Our long-term earnings per share expectations outlined in February, were based upon a compounded annual sales growth assumption of 6.2% from 2026 through 2030. We continue to expect that the 2.2 GW of ESAs we signed in February represent upside to our sales and earnings forecast to the extent the sales from the ESAs ramp faster than our existing plan assumption of 1.2 GW by 2030. As we've said, we expect to update our sales forecast for these agreements as other project milestones are achieved, including the customer project announcements, groundbreaking, and construction progress. In addition, we're optimistic about converting a portion of our remaining 1.2 GW of construction agreements to additional ESAs in the near term.

We're excited to support these data center projects as their construction is expected to bring in thousands of jobs, and the projects are expected to generate millions of dollars in tax revenue for local communities. In addition, serving these customers will require acceleration of significant infrastructure investments on our part, supporting additional jobs and tax revenue, all paid for by the counterparties to our ESAs. As new large load electric demand evolves, our focus remains on serving all customers reliably by carefully planning and executing grid upgrades and maintaining a balanced generation portfolio while ensuring cost to serve new large load customers are appropriately allocated to and borne by them. Turning to page eight.

We are well on our way to delivering the more than 5 GW of new energy and capacity resources currently planned to go into service through 2030 as our team continues to execute on a robust generation plan. The 50 MW Bowling Green Energy Center was placed in service in March. We recently began final commissioning activities on the second project, the 300 MW Split Rail Solar. These projects have the ability to deliver enough combined energy to power more than 63,000 homes. In addition, we continue to advance two 800 MW simple cycle natural gas energy centers, Castle Bluff and Big Hollow, which are expected to begin serving customers in 2027 and 2028 respectively, along with 400 MW of battery storage at Big Hollow.

For Castle Bluff, construction is underway, and we received the first of four gas turbines ahead of schedule. For Big Hollow, our contractors have begun mobilizing and preparing the site for construction, which is expected to begin this quarter.
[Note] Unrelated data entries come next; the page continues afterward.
(* ===== verification/Policy.v ===== *)
(** * Policy: executable selection and the socket classifier

    Models [src/src/linux/bpf/policy.bpf.h] (the enrolled-path maps, the
    per-CPU path buffer and [policy_select]) and
    [src/src/linux/bpf/classifier.bpf.c] (the [socket_post_create] hook that
    marks an included program's sockets). *)
From S2P Require Import Prelude Kernel.

(** ** Data *)

Definition POLICY_ABI : Z := 4.
Definition PATH_BYTES : nat := 4096.
Definition SHORT_PATH_BYTES : nat := 256.

Record policy_config := {
  version : Z; ready : Z; mask : Z; mark : Z;
  root_dev : Z; root_ino : Z; netns : Z; userns : Z
}.

(** The per-CPU buffer: the key being looked up and the resolved path. *)
Record path_scratch := { key : list Z; resolved : list Z }.

Inductive reason :=
  | DIRECT | INCLUDED | BLOCKED | UNSUPPORTED_CONTEXT | EXE_ERROR
  | PATH_ERROR | UNLINKED_IMAGE | UNSUPPORTED_SOCKET | SOCKOPT_ERROR.

#[export] Instance reason_eq_dec : EqDecision reason.
Proof. solve_decision. Defined.

(** The value of the C enumerator, used as the index into [stats]. *)
Definition reason_index (r : reason) : nat :=
  match r with
  | DIRECT => 0 | INCLUDED => 1 | BLOCKED => 2 | UNSUPPORTED_CONTEXT => 3
  | EXE_ERROR => 4 | PATH_ERROR => 5 | UNLINKED_IMAGE => 6
  | UNSUPPORTED_SOCKET => 7 | SOCKOPT_ERROR => 8
  end.

(** The maps of one CPU.  Array lookups are checked for NULL by the code, so
    the two single-entry arrays are optional here. *)
Record policy_maps := {
  paths : gmap (list Z) Z;
  paths_short : gmap (list Z) Z;
  policy_cfg : option policy_config;
  scratch : option path_scratch;
  stats : list Z
}.

Definition set_scratch (pm : policy_maps) (w : path_scratch) : policy_maps :=
  {| paths := paths pm; paths_short := paths_short pm;
     policy_cfg := policy_cfg pm; scratch := Some w; stats := stats pm |}.

Definition set_stats (pm : policy_maps) (s : list Z) : policy_maps :=
  {| paths := paths pm; paths_short := paths_short pm;
     policy_cfg := policy_cfg pm; scratch := scratch pm; stats := s |}.

(** What the hooks can observe of a running image: its inode's link count (no
    inode reads as [None]), whether its dentry is hashed ([d_hash.pprev]), its
    dentry operations ([Some b]: present, with [d_dname] set or not), and what
    [bpf_path_d_path] returns and leaves in the buffer given its old content. *)
Record exe_file := {
  x_nlink : option Z;
  x_hashed : bool;
  x_ops : option bool;
  x_d_path : list Z -> Z * list Z
}.

(** The current task: its root inode, its network namespace and its image. *)
Record task := {
  t_root_ino : Z; t_root_dev : Z; t_netns : Z; t_exe : option exe_file
}.

(** ** Operations *)

(** Count [r] and return [allow]. *)
Definition result (pm : policy_maps) (r : reason) (allow : Z) : Z * policy_maps :=
  (allow, set_stats pm (alter (fun c => u64 (c + 1)) (reason_index r) (stats pm))).

Definition synthetic_file (f : exe_file) : bool :=
  match x_ops f with Some d_dname => d_dname | None => false end.

Definition linked_file (f : exe_file) : bool :=
  match x_nlink f with Some n => negb (n =? 0) | None => false end &&
  x_hashed f &&
  match x_ops f with None => true | Some d_dname => negb d_dname end.

(** The eleven bytes d_path appends to an unlinked name, terminator included. *)
Definition deleted_suffix : list Z := str " (deleted)" ++ [0].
In the meantime, we continue to pursue regulatory approvals required for additional generation resources. In March, we reached a stipulation and agreement with interveners for the CCN we are seeking for the Reform Renewable Energy Center, a 250 MW facility expected to be in service in 2028. This agreement is subject to Missouri PSC approval. Further, we expect to file additional CCN requests by the third quarter for approximately 3 GW of new generation, primarily including the 2.1 GW West Alton combined cycle facility, as well as additional battery storage.

At the same time, we continue to carefully analyze future sales expectations and assess the timing and mix of new generation resources in advance of our next Missouri IRP, targeted for late September, which will provide an updated 20-year view of our generation strategy. Moving to page nine for a brief transmission update. We expect significant transmission investment will be needed over time to support new large load customers and connect the new generation resources required to serve our territory reliably as regional demand grows. We expect these potential investments to be incorporated into our plans as opportunities further mature. At the same time, we remain focused on executing our awarded long-range transmission projects from the first 2 MISO tranches and on advancing competitive opportunities under Tranche 2.1.
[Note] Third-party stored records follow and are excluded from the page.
(** A completed rename (permission hook, the kernel's move, completion
    program) keeps every "no role" answer exact, when the destination carries a
    guarded role or its name is one no built-in rule inspects. *)
Theorem rename_preserves_cache w s e old new s1 from to :
  names_ok w -> cache_exact w s -> stamps_ok s -> valid_move w old new ->
  guard_rename w s e old new 0 = (0, s1) ->
  guarded_bits (dentry_role w s (Some new)).1 <> 0 \/
    slot_only_name (nm w new) = true \/ (64 <= length (nm w new))%nat ->
  cache_exact (move w old new) (guard_renamed (move w old new) s1 (Some old) (Some new) from to 0).2.
Proof.
  intros Hn Hc Hok Hv Hren Hdest.
  apply guard_rename_cases in Hren as (R1 & R2 & R3 & Hcases).
  destruct (guard_renamed_frame (move w old new) s1 old new from to 0) as (F1 & F2 & F3 & F4 & F5).
  set (s2 := (guard_renamed _ _ _ _ _ _ _).2) in *.
  destruct (role_generation s) as [g|] eqn:Eg.
  2: { intros i d _ (config & gen & _ & Hg & _). exfalso.
       destruct Hcases as [[Hg1 _]|(?&?&_&?&_)]; [|done].
       unfold invalidate_streams in F4. rewrite Hg1 in F4. destruct F4; congruence. }
  destruct (guard_config s) as [config|] eqn:Ecfg.
  2: { intros i d _ (? & ? & Hcf & _). congruence. }
  destruct (Hok config g Ecfg Eg) as (? & ? & Hb & _).
  assert (forall i, role_generation s2 = Some (u64 (g + 1)) \/ role_generation s2 = Some (u64 (u64 (g + 1) + 1)) ->
          ~ answers_none (move w old new) s2 i) as Hbump.
  { intros i [Hg2|Hg2]; (eapply (bumped_answers_none _ s); [done|done|exact Hg2| |congruence..]);
    rewrite !uN_id by (rewrite ?uN_id; lia); lia. }
  destruct Hcases as [[Hg1 Hwhy]|(i & g' & Hi & [= <-] & Hg1 & Hheld)].
  - destruct F4 as [F4|F4].
    + destruct Hwhy as [Hnone|[Hz|(c & Hcf & Hset)]].
      * apply (rename_exact_same w s); [done..|congruence|congruence|congruence|congruence|by left].
      * apply (rename_exact_same w s); [done..|congruence|congruence|congruence|congruence|right].
        apply (no_role_destination w s); [done..|congruence| |done]. by destruct Hdest as [?|?].
      * intros i d _ (config' & gen & Hc' & _ & Hs & _). exfalso. unfold role_stable in Hs.
        bool_to_prop. congruence.
    + intros i d _ Ha. exfalso. apply (Hbump i); [left|done].
      rewrite F4. unfold invalidate_streams. by rewrite Hg1.
  - intros i' d _ Ha. exfalso. apply (Hbump i'); [right|done].
    rewrite (F5 i); [unfold invalidate_streams; by rewrite Hg1| |by rewrite inode_key_move].
    simpl. by rewrite bool_decide_true.
Qed.
End Rename.

Section Exact.
Context {R : KernelReads} `{!MappedReads R}.

(** The role of a named object is exactly the declared table: the enrolled
    slot of its directory, the cache rule and the endpoint rules, for every
    name that fits the 64-byte slot key; a longer name has no role and is
    remembered as such; and the answer is cacheable only for a name no rule
    inspects. *)
Theorem dentry_role_exact w s d :
  names_ok w ->
  dentry_role w s (Some d) =
    if (length (nm w d) <? 64)%nat
    then (role_spec w s (d_parent (dentries w d)) (nm w (d_parent (dentries w d))) (nm w d),
          slot_only_name (nm w d))
    else (0, true).
Proof. exact (dentry_role_nm w s d). Qed.

End Exact.

(** ** Where the answer is not exact

    The two sequences below use only operations the guard observes or that the
    kernel performs without a hook, and end with [object_role] answering "no
    role" from the cache for an object whose computed role is ROLE_CACHE. *)

Module Stale.
Definition dir (n : Z) : inode :=
  {| s_dev := 8; s_magic := 61267; i_ino := n; i_generation := 1; i_nlink := 2; i_mode := 16877; i_uid := 0 |}.
Definition file (nlink : Z) : inode :=
  {| s_dev := 8; s_magic := 61267; i_ino := 30; i_generation := 1; i_nlink := nlink; i_mode := 33188; i_uid := 0 |}.
Definition entry (name : String.string) (parent : positive) (i : option positive) : dentry :=
  {| d_name := str name ++ [0]; d_parent := parent; d_inode := i |}.

(** /var/cache (1) with a directory (2) holding one file (3); 4 and 5 are the
    free names "hosts" in that directory and "nscd" in /var/cache. *)
Definition w0 : world :=
  {| inodes := fun i => if bool_decide (i = 3%positive) then file 1 else dir (Zpos i * 10);
     dentries := fun d => match d with
       | 1%positive => entry "cache" 1 (Some 1%positive)
       | 2%positive => entry "build" 1 (Some 2%positive)
       | 3%positive => entry "foo" 2 (Some 3%positive)
       | 4%positive => entry "hosts" 2 None
       | 5%positive => entry "nscd" 1 None
       | 6%positive => entry "slot" 2 None
       | _ => entry "other" 1 None
       end;
     socks := fun _ => {| skc_family := 1; sk_type := 1; is_unix_sock := true; unix_path := None;
                          unix_addr := None; unix_peer := None; net_inum := 7 |} |}.

(** /var/cache is an audited nscd parent and "slot" in the directory is an
    enrolled cache slot; the guard is settled. *)
Definition g0 : guard :=
  {| guard_slots := {[ ((8, 20), pad 64 (str "slot")) := ROLE_CACHE ]};
     guard_dirs := {[ (8, 10) := ROLE_NSCD_PARENT ]};
     endpoint_names := ∅; object_roles := ∅; negative_roles := ∅; held_roles := ∅; stream_roles := ∅;
     role_generation := Some 0; guard_config := Some GUARD_SETTLED; guard_stats := [0; 0; 0; 0];
     g_policy := demo_maps |}.
Definition env : genv :=
  {| e_task := demo_task true demo_path; e_inode_alloc := true; e_sock_alloc := fun _ => true;
     e_held_alloc := true; e_negative_alloc := true |}.

(** The file is opened once: "no role" is remembered. *)
Definition g1 : guard := (object_role (R:=plain_reads) w0 g0 env (Some 3%positive) (Some 3%positive)).2.

(** A full rename: permission, move, completion. *)
Definition rename (w : world) (s : guard) (old new from to : positive) : Z * world * guard :=
  let '(v, s1) := guard_rename (R:=plain_reads) w s env old new 0 in
  let w' := move w old new in
  (v, w', (guard_renamed w' s1 (Some old) (Some new) (Some from) (Some to) 0).2).

(** foo is renamed to hosts in its directory (no role there), then the
    directory is renamed to nscd inside the audited parent. *)
Definition after_foo := rename w0 g1 3 4 2 2.
Definition after_dir := rename after_foo.1.2 after_foo.2 2 5 1 1.

Example rename_then_parent_rename_stale :
  after_foo.1.1 = 0 /\ after_dir.1.1 = 0 /\
  (object_role (R:=plain_reads) after_dir.1.2 after_dir.2 env (Some 3%positive) (Some 3%positive)).1 = 0 /\
  dentry_role (R:=plain_reads) after_dir.1.2 after_dir.2 (Some 3%positive) = (ROLE_CACHE, false).
Proof. vm_compute. repeat split. Qed.

(** link(foo, slot), then unlink(foo): the only name is now the slot, the link
    count is one again and no generation moved. *)
Definition linked : world :=
  {| inodes := inodes w0;
     dentries := fun d => if bool_decide (d = 3%positive) then entry "foo" 2 None
                          else if bool_decide (d = 6%positive) then entry "slot" 2 (Some 3%positive)
                          else dentries w0 d;
     socks := socks w0 |}.

Example link_unlink_stale :
  (object_role (R:=plain_reads) linked g1 env (Some 6%positive) (Some 3%positive)).1 = 0 /\
  dentry_role (R:=plain_reads) linked g1 (Some 6%positive) = (ROLE_CACHE, true).
Proof. vm_compute. repeat split. Qed.

(** An enrolled program's open of that file is allowed, and refused when the
    cache is empty. *)
Example stale_open_allowed :
  let f := Some {| f_inode := Some 3%positive; f_dentry := Some 6%positive; f_socket := None |} in
  (guard_open (R:=plain_reads) linked g1 env f 0).1 = 0 /\
  (guard_open (R:=plain_reads) linked g0 env f 0).1 = - EACCES.
Proof. vm_compute. repeat split. Qed.
End Stale.

(** ** Witnesses *)

Module Exercise.
Import Stale.

Lemma w0_names : names_ok w0.
Proof. intros d. unfold w0. simpl. repeat case_match; simpl; set_solver. Qed.

Lemma w0_single : single_name w0.
Proof.
  intros i d d' H1 H2 _. unfold w0 in *. simpl in *.
  repeat (case_match; simpl in *; simplify_eq); done.
Qed.

Lemma g0_exact : cache_exact w0 g0.
Proof. intros i d _ (config & gen & _ & _ & _ & H). simpl in H. by rewrite lookup_empty in H. Qed.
In January, we submitted bids for two competitive projects based in Illinois, with MISO expected to select developers for the projects by mid 2026. We're also evaluating two additional competitive opportunities with bid submissions due by the end of May. Turning to page 10, we've outlined the investment pipeline across our businesses over the next decade. These investments will support the safety, reliability, and resiliency of the energy grid while positioning our system to power the quality of life for all customers in our territory. This pipeline stands at more than $70 billion through 2035 and is expected to continue supporting strong growth opportunities for our customers, communities, and shareholders. Turning to page 11, we expect effective execution of our strategy to continue to drive strong total shareholder return.

In February, we updated our five-year growth plan, which included our expectation to deliver annual earnings per share growth consistently near the upper end of our 6%-8% compound annual earnings growth rate from 2026 through 2030. This earnings growth is primarily driven by strong compound annual rate base growth of 10.6%, reflecting strategic capital allocation across our constructive regulatory frameworks and conservative sales growth assumptions. I'm excited by the milestones achieved year-to-date with new large load customers and anticipated additional positive developments in 2026. Over the course of the year, as we get greater clarity on the timing and amount of these new customers' service ramp-up, we will update our sales growth assumptions and incorporate them into our updated Missouri Integrated Resource Plan, as well as incorporate any additional transmission investment needed into our five-year plan.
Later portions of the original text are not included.